Shamans, healers, brave warriors and earth mothers: these are the focus and purpose of painting for Mike Larsen.  His painterly style is very expressive and the attire of his subjects is always historically accurate.  Larsen's paintings achieve his intent of conveying emotion, invoking feeling, and creating hope. Mike embarked on his painting career at the age of 19 with landscapes, but the creation of these distant views has long since given way to the exploration of powerful figures with distinctive and mythical messages for men and women of all races.

Larsen was born in Dallas, Texas of a Chickasaw father and Anglo mother in 1944.  He grew up on the plains of Oklahoma and Texas, with his mother and stepfather and began painting in earnest at Amarillo Junior College.  He studied art at the University of Houston and completed his formal studies at the Art Students League in New York City.

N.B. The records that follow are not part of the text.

(* ===== verification/Gatekeeper.v ===== *)
(** * Gated navigation ([core/engine/src/gatekeeper_client.rs], [ipc/src/gatekeeper.rs])

    The gatekeeper process and the network are outside the program: an environment answers each
    connection attempt and each fetch.  The client records what it asked, so that the order of the
    stages is observable. *)

From S2P Require Import Prelude.

(** ** The protocol *)
Inductive GatekeeperRequest :=
  | CheckUrl (url : list N)
  | CheckContent (url html : list N).

Inductive GatekeeperReply :=
  | ReplyCleared
  | ReplyRejected (reason category : list N).

#[export] Instance GatekeeperRequest_eq_dec : EqDecision GatekeeperRequest.
Proof. solve_decision. Defined.
#[export] Instance GatekeeperReply_eq_dec : EqDecision GatekeeperReply.
Proof. solve_decision. Defined.

Record Fetched := MkFetched { final_url : list N; body : list N }.

(** Proof that both stages cleared; built by [check_and_fetch] alone. *)
Record GatekeeperClearance := MkClearance { cl_tab_id : N; cl_url : list N }.

Inductive NavOutcome :=
  | Cleared (clearance : GatekeeperClearance) (final_url html : list N)
  | GatekeeperBlocked (reason category url : list N)
  | FetchFailed (message : list N).

Inductive StageOutcome :=
  | StageCleared
  | StageRejected (reason category : list N).

(** What the client does, in order. *)
Inductive action :=
  | Asked (r : GatekeeperRequest)
  | Fetch (url : list N).

(** ** The client *)
Section Client.
(** The outcome of connect, write and read for a request after the actions so far ([None] is any
    I/O failure or malformed reply), and of a network fetch. *)
Context (gatekeeper : list action → GatekeeperRequest → option GatekeeperReply).
Context (fetch : list action → list N → Fetched + list N).

Definition check_stage (log : list action) (request : GatekeeperRequest)
    : StageOutcome * list action :=
  let log' := log ++ [Asked request] in
  match gatekeeper log request with
  | Some ReplyCleared => (StageCleared, log')
  | Some (ReplyRejected reason category) => (StageRejected reason category, log')
  | None =>
      (StageRejected (str "the gatekeeper is unreachable") (str "gatekeeper-unavailable"), log')
  end.

Definition check_and_fetch (tab_id : N) (url : list N) : NavOutcome * list action :=
  match check_stage [] (CheckUrl url) with
  | (StageRejected reason category, log) => (GatekeeperBlocked reason category url, log)
  | (StageCleared, log) =>
      match fetch log url with
      | inr message => (FetchFailed message, log ++ [Fetch url])
      | inl fetched =>
          match check_stage (log ++ [Fetch url]) (CheckContent fetched.(final_url) fetched.(body)) with
          | (StageRejected reason category, log) =>
              (GatekeeperBlocked reason category fetched.(final_url), log)
          | (StageCleared, log) =>
              (Cleared (MkClearance tab_id fetched.(final_url)) fetched.(final_url) fetched.(body), log)
          end
      end
  end.

(** C33. Navigation is fail-closed: a page is handed on only when the gatekeeper explicitly cleared
    the requested address before the fetch and explicitly cleared the very document that is
    handed on, and nothing was fetched before the first clearance. *)
Theorem navigation_fail_closed tab_id url cl u html log :
  check_and_fetch tab_id url = (Cleared cl u html, log) →
  gatekeeper [] (CheckUrl url) = Some ReplyCleared
  ∧ gatekeeper [Asked (CheckUrl url); Fetch url] (CheckContent u html) = Some ReplyCleared
  ∧ fetch [Asked (CheckUrl url)] url = inl (MkFetched u html)
  ∧ cl = MkClearance tab_id u
  ∧ log = [Asked (CheckUrl url); Fetch url; Asked (CheckContent u html)].
Proof.
  unfold check_and_fetch, check_stage. cbn.
  destruct (gatekeeper [] (CheckUrl url)) as [[|r c]|] eqn:E1; try done.
  destruct (fetch _ url) as [[u' b']|m] eqn:E2; [|done]. cbn.
  destruct (gatekeeper _ (CheckContent u' b')) as [[|r c]|] eqn:E3; try done.
  intros [= <- <- <- <-]. done.
Qed.

(** A rejected or unreachable gatekeeper stops the navigation: without an explicit clearance
    of the address the network is never touched, and without an explicit clearance of the
    content the outcome is a block naming the fetched address. *)
Theorem navigation_blocked tab_id url :
  (gatekeeper [] (CheckUrl url) ≠ Some ReplyCleared →
     ∃ r c, check_and_fetch tab_id url = (GatekeeperBlocked r c url, [Asked (CheckUrl url)]))
  ∧ (∀ f, gatekeeper [] (CheckUrl url) = Some ReplyCleared →
     fetch [Asked (CheckUrl url)] url = inl f →
     gatekeeper [Asked (CheckUrl url); Fetch url] (CheckContent f.(final_url) f.(body)) ≠ Some ReplyCleared →
     ∃ r c, (check_and_fetch tab_id url).1 = GatekeeperBlocked r c f.(final_url)).
Proof.
  unfold check_and_fetch, check_stage. cbn. split.
  - intros Hne. destruct (gatekeeper [] (CheckUrl url)) as [[|r c]|]; [done|by eexists _, _..].
  - intros f -> -> Hne. cbn. destruct (gatekeeper _ (CheckContent _ _)) as [[|r c]|]; [done|by eexists _, _..].
Qed.
End Client.

(** A gatekeeper that clears everything but a bad page, and a network that redirects. *)
Definition demo_gatekeeper (_ : list action) (r : GatekeeperRequest) : option GatekeeperReply :=
  match r with
  | CheckUrl u => if decide (u = str "down") then None else Some ReplyCleared
  | CheckContent _ h =>
      if decide (h = str "bad") then Some (ReplyRejected (str "hidden text") (str "injection"))
      else Some ReplyCleared
  end.
Definition demo_fetch (_ : list action) (u : list N) : Fetched + list N :=
  inl (MkFetched (str "final") (if decide (u = str "evil") then str "bad" else str "hi")).

Lemma navigation_fail_closed_witness :
  demo_gatekeeper [] (CheckUrl (str "ok")) = Some ReplyCleared.
Proof.
  apply (navigation_fail_closed demo_gatekeeper demo_fetch 1 (str "ok") (MkClearance 1 (str "final"))
           (str "final") (str "hi")
           [Asked (CheckUrl (str "ok")); Fetch (str "ok"); Asked (CheckContent (str "final") (str "hi"))]).
  vm_compute. reflexivity.
Defined.

Lemma navigation_blocked_witness :
  ∃ r c, check_and_fetch demo_gatekeeper demo_fetch 1 (str "down")
         = (GatekeeperBlocked r c (str "down"), [Asked (CheckUrl (str "down"))]).
Proof.
  apply (navigation_blocked demo_gatekeeper demo_fetch 1 (str "down")). vm_compute. discriminate.
Defined.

Mike’s love for painting and sculpting dancing figures began when he was commissioned by the State of Oklahoma to paint a 26 foot long mural for the Capitol Rotunda of five internationally prominent ballet dancers, all born in the state. He has been honored to paint eight murals - four about teaching the arts and four about local Native American History - for the Oklahoma Art Institute and six murals for the University of Oklahoma Reynolds Performing Art Center and School of Dance.

In 2008, Mike completed the two year project of eight murals for the Pokagon Band Potowatomi Tribe in Michigan. He has completed the Chickasaw Nation's Living Elders project - 48 portraits of Elders of the Nation. He recently completed a public commission for a twice life sized sculpture for St. Joseph's Regional Health Center in Patterson, NJ, and is preparing to work on a project on the Civil War in Oklahoma.

In the Fall of 2012 Mike completed "The Arrival" for the Chickasaw Cultural Center. It is a twice life bronze representing the new start of the Chickasaw Nation after removal from the Homeland.

Larsen's oils, watercolors and pastels can be seen in museums and private collections throughout the United States.